Représentant de la partie requérante

 

 

 



[1]           L.R.Q., c. A-3.001.

[2]           C.L.P. 223073-62C-0312, 17 mai 2007, M. Auclair.

[3]           Martin et Ameublements Elran ltée, C.A.L.P. 45962-62-9210, 14 juillet 1994, L. Thibault; Pisani et Marché D’Alimentation Régal Inc, C.L.P. 134973-72-0003, B. Lemay.

[4]           Précitée note 3.

[5]           Martel et Installation électrique Danor ltée et C.S.S.T., C.L.P. 104625-61-9808, 28 janvier 2000, P. Perron; Béchard et M et G Cable Service Inc., C.L.P. 121589-62-9908, 31 janvier 2000, A. Vaillancourt; Précitée note 3.

[6]           Précitée note 3; Thibodeau et Toitures Trois Étoiles inc., C.L.P. 201812-71-0303, 4 octobre 2004, D. Gruffy, (04LP-168).

[7]           Labonté et Coiffure Chantal Coiffure et C.S.S.T., 117062-61-9905, 15 octobre 1999, G Morin;       Précitée note 3.

[8]           Lemarier et Motel Idéal Lajeunesse, C.L.P. 159986-61-0105, 24 juillet 2002, G. Morin.

[9]           C.S.S.T. et Fiset, C.A.L.P. 74567-63-9511, 24 janvier 1997, B. Lemay.

[10]         Fortin et Entr.

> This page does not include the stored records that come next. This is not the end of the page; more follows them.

(** X10. A run on a file whose frame has a numeric claim_amount column
    succeeds for anthem and for cigna: it prints the path, opens that file
    and no other, reads the clock once, leaves the frame that was read and
    its priced and stamped copy on the heap, and prints the payer's table
    and the number of rows of the file. *)
Theorem main_file_success clock read_csv p path df s st :
  List.In p choices -> p <> "manual" -> path <> "" ->
  read_csv path = inr df ->
  get_column df "claim_amount" = Some s ->
  Forall (fun x => Num.numeric x = true) s ->
  exists out,
    main clock read_csv (Some path) (Some p) st
    = (Returns tt,
       {| heap := heap st ++ [df; out];
          trace := trace st ++
                   [Print ("Reading data from file: " ++ path);
                    Open path;
                    Print ("Loading data into " ++
                           table_name (PayerLoader_init p));
                    Print ("Total rows: " ++ PyStr.of_nat (len df))];
          ticks := S (ticks st) |}) /\
    get_column out "claim_amount" = Some (map (pricing_law p) s) /\
    get_column out "ingestion_timestamp"
    = Some (replicate (len df) (VTimestamp (clock (ticks st)))).
Proof.
  intros Hin Hp Hpath Hread Hs Hnum.
  exists (transformed df (clock (ticks st)) p).
  split; [|split; [now apply transformed_claim_amount
                  | apply transformed_timestamp]].
  rewrite (main_file_run clock read_csv p path st Hin Hp Hpath).
  rewrite (bind_returns _ _ _ _ _
             (prepare_dataframe_file_ok read_csv path df st Hread)).
  set (st1 := {| heap := heap st ++ [df]; trace := _; ticks := ticks st |}).
  assert (Hl : heap st1 !! length (heap st) = Some df) by apply lookup_fresh.
  rewrite (bind_returns _ _ _ _ _
             (transform_numeric_run clock st1 _ df s p Hl Hs Hnum)).
  set (st2 := {| heap := heap st1 ++ [transformed df (clock (ticks st1)) p];
                 trace := trace st1; ticks := S (ticks st1) |}).
  assert (Hl2 : heap st2 !! length (heap st1)
                = Some (transformed df (clock (ticks st1)) p))
    by apply lookup_fresh.
  rewrite (load_frame (PayerLoader_init p) st2 _ _ Hl2).
  simpl. rewrite transformed_len. now rewrite <- !app_assoc.
Qed.

(** X11. When the file cannot be read, the run ends with the exception of
    the read, after the log line and the attempt on the file and nothing
    else: the clock is not read, no frame is made, the loader prints
    nothing. *)
Theorem main_read_failure clock read_csv p path e st :
  List.In p choices -> p <> "manual" -> path <> "" ->
  read_csv path = inl e ->
  main clock read_csv (Some path) (Some p) st
  = (Raises e,
     {| heap := heap st;
        trace := trace st ++
                 [Print ("Reading data from file: " ++ path); Open path];
        ticks := ticks st |}).
Proof.
  intros Hin Hp Hpath Hread.
  rewrite (main_file_run clock read_csv p path st Hin Hp Hpath).
  apply bind_raises.
  exact (prepare_dataframe_file_error read_csv path e st Hread).
Qed.

(** X12. An empty --source counts as none: with a payer other than manual
    the run ends with ValueError in the state it started in, without
    trying to open a file of that name. *)
Theorem main_empty_source clock read_csv p st :
  List.In p choices -> p <> "manual" ->
  main clock read_csv (Some "") (Some p) st
  = (Raises (ValueError "Source file path is required for file-based loading"),
     st).
Proof.
  intros Hin Hp.
  destruct (choices_file_payer p Hin Hp) as [-> | ->]; reflexivity.
Qed.


(** X14. When the frame of the file has no claim_amount column, or text in
    it, a run for anthem or cigna ends with the exception of the
    transformer: KeyError or TypeError. The file has been read and the
    copy made and stamped by then, and the loader prints nothing. *)
Theorem main_transform_failure clock read_csv p path df st :
  List.In p choices -> p <> "manual" -> path <> "" ->
  read_csv path = inr df ->
  let st' :=
    {| heap := heap st ++ [df; stamped df (clock (ticks st))];
       trace := trace st ++
                [Print ("Reading data from file: " ++ path); Open path];
       ticks := S (ticks st) |} in
  (get_column df "claim_amount" = None ->
   main clock read_csv (Some path) (Some p) st
   = (Raises (KeyError "claim_amount"), st')) /\
  (forall s,
      get_column df "claim_amount" = Some s ->
      Forall (fun x => Num.numeric x = true \/ Num.non_numeric x = true) s ->
      Exists (fun x => Num.non_numeric x = true) s ->
      exists msg,
        main clock read_csv (Some path) (Some p) st
        = (Raises (TypeError msg), st')).
Proof.
  intros Hin Hp Hpath Hread st'.
  rewrite (main_file_run clock read_csv p path st Hin Hp Hpath).
  rewrite (bind_returns _ _ _ _ _
             (prepare_dataframe_file_ok read_csv path df st Hread)).
  set (st1 := {| heap := heap st ++ [df]; trace := _; ticks := ticks st |}).
  assert (Hl : heap st1 !! length (heap st) = Some df) by apply lookup_fresh.
  assert (Hst' : after_stamp st1 df (clock (ticks st1)) = st').
  { unfold after_stamp, st', st1. simpl. now rewrite <- app_assoc. }
  destruct (payer_factor_billed p) as [k Hk].
  { destruct (choices_file_payer p Hin Hp) as [-> | ->]; auto. }
  pose proof (transform_data_run clock st1 _ df p Hl) as Hrun.
  rewrite Hk, Hst' in Hrun.
  split.
  - intros Hnone. rewrite Hnone in Hrun. apply bind_raises. exact Hrun.
  - intros s Hs Hall Hex. rewrite Hs in Hrun.
    destruct (Series_mul_non_numeric s k Hall Hex) as [msg Hmul].
    rewrite Hmul in Hrun. exists msg. apply bind_raises. exact Hrun.
Qed.

(** ** The driver, every run *)

Lemma main_no_source clock read_csv p src st :
  List.In p choices -> p <> "manual" -> truthy src = false ->
  main clock read_csv src (Some p) st
  = (Raises (ValueError "Source file path is required for file-based loading"),
     st).
Proof.
  intros Hin Hp Hsrc.
  destruct (choices_file_payer p Hin Hp) as [-> | ->];
    destruct src as [[|c path]|]; try discriminate; reflexivity.
Qed.

Ltac frames_and_events :=
  simpl; rewrite <- ?app_assoc; simpl;
  split;
  [ first [ exists []; split; [symmetry; apply app_nil_r | simpl; lia]
          | eexists; split; [reflexivity | simpl; lia] ] |];
  split;
  [ first [ exists []; symmetry; apply app_nil_r | eexists; reflexivity ] |];
  split; [simpl; lia|];
  split; [discriminate|];
  split;
  [ rewrite ?opened_app; simpl; rewrite ?app_nil_r;
    first [ left; reflexivity | right; eexists; split; reflexivity ] |];
  let Hr := fresh "Hr" in
  intros Hr;
  first [ discriminate Hr
        | split; [reflexivity | rewrite ?length_app; simpl; lia] ].

(** X15. Every run of main, whatever the command line and the file system
    and however it ends, only adds to the state: the frames that were on
    the heap are still there and at most two are added, the output so far
    is extended, the clock is read at most once, and at most one file is
    opened, the one named by --source. A run that succeeds has read the
    clock exactly once and added exactly two frames. *)
Theorem main_only_adds clock read_csv src payer_opt st r st' :
  main clock read_csv src payer_opt st = (r, st') ->
  (exists frames, heap st' = heap st ++ frames /\ length frames <= 2) /\
  (exists events, trace st' = trace st ++ events) /\
  ticks st <= ticks st' <= S (ticks st) /\
  r <> Stuck /\
  (opened (trace st') = opened (trace st) \/
   exists path,
     src = Some path /\ opened (trace st') = opened (trace st) ++ [path]) /\
  (r = Returns tt ->
   ticks st' = S (ticks st) /\ length (heap st') = length (heap st) + 2).
Proof.
  destruct payer_opt as [p|];
    [destruct (existsb (String.eqb p) choices) eqn:E|].
  - apply existsb_eqb_In in E.
    destruct (String.eqb_spec p "manual") as [-> | Hp].
    { rewrite main_manual_run. intros [= <- <-]. frames_and_events. }
    destruct (truthy src) eqn:Hsrc.
    2:{ rewrite (main_no_source clock read_csv p src st E Hp Hsrc).
        intros [= <- <-]. frames_and_events. }
    destruct src as [path|]; [|discriminate].
    assert (Hpath : path <> "") by (intros ->; discriminate).
    rewrite (main_file_run clock read_csv p path st E Hp Hpath).
    destruct (read_csv path) as [e|df] eqn:Hread.
    { rewrite (bind_raises _ _ _ _ _
                 (prepare_dataframe_file_error read_csv path e st Hread)).
      intros [= <- <-]. frames_and_events. }
    rewrite (bind_returns _ _ _ _ _
               (prepare_dataframe_file_ok read_csv path df st Hread)).
    set (st1 := {| heap := heap st ++ [df]; trace := _; ticks := ticks st |}).
    assert (Hl : heap st1 !! length (heap st) = Some df)
      by apply lookup_fresh.
    pose proof (transform_data_run clock st1 _ df p Hl) as Hrun.
    assert (Hload : forall out st2,
               heap st2 = heap st1 ++ [out] ->
               load (PayerLoader_init p) (length (heap st1)) st2
               = (Returns tt,
                  {| heap := heap st2;
                     trace := trace st2 ++
                       [Print ("Loading data into " ++
                               table_name (PayerLoader_init p));
                        Print ("Total rows: " ++ PyStr.of_nat (len out))];
                     ticks := ticks st2 |})).
    { intros out st2 Hheap. apply load_frame. rewrite Hheap.
      apply lookup_fresh. }
    destruct (payer_factor p) as [k|];
      [destruct (get_column df "claim_amount") as [s|];
       [destruct (Num.Series_mul s k) as [e|s']|]|].
    + rewrite (bind_raises _ _ _ _ _ Hrun).
      intros [= <- <-]. frames_and_events.
    + rewrite (bind_returns _ _ _ _ _ Hrun).
      erewrite Hload by reflexivity.
      intros [= <- <-]. frames_and_events.
    + rewrite (bind_raises _ _ _ _ _ Hrun).
      intros [= <- <-]. frames_and_events.
    + rewrite (bind_returns _ _ _ _ _ Hrun).
      erewrite Hload by reflexivity.
      intros [= <- <-]. frames_and_events.
  - unfold main, parse_args. rewrite E.
    intros [= <- <-]. frames_and_events.
  - intros [= <- <-]. frames_and_events.
Qed.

Peinturlure inc., C.L.P. 200948-01A-0302, 31 octobre 2004, C.-A. Ducharme (décision accueillant la requête en révision) ; Nadeau et Les Produits Paradis 1988 inc. (fermé), C.L.P. 249285-62B-0411, 16 mai 2005, J.-M. Dubois, révision rejetée, 5 décembre 2005, B. Lemay.

[11]         Tardif et Les Habitations Doux Confort et C.S.S.T., 253955-63-0501, 6 décembre 2005, J.-P. Arsenault; D'Urso et Éclairages Pa-Co inc., C.L.P. 201355-64-0610, 1er octobre 2007, R. Daniel.

[12]         Précitée note 11.

AVIS :
Le lecteur doit s'assurer que les décisions consultées sont finales et sans appel; la consultation du plumitif s'avère une précaution utile.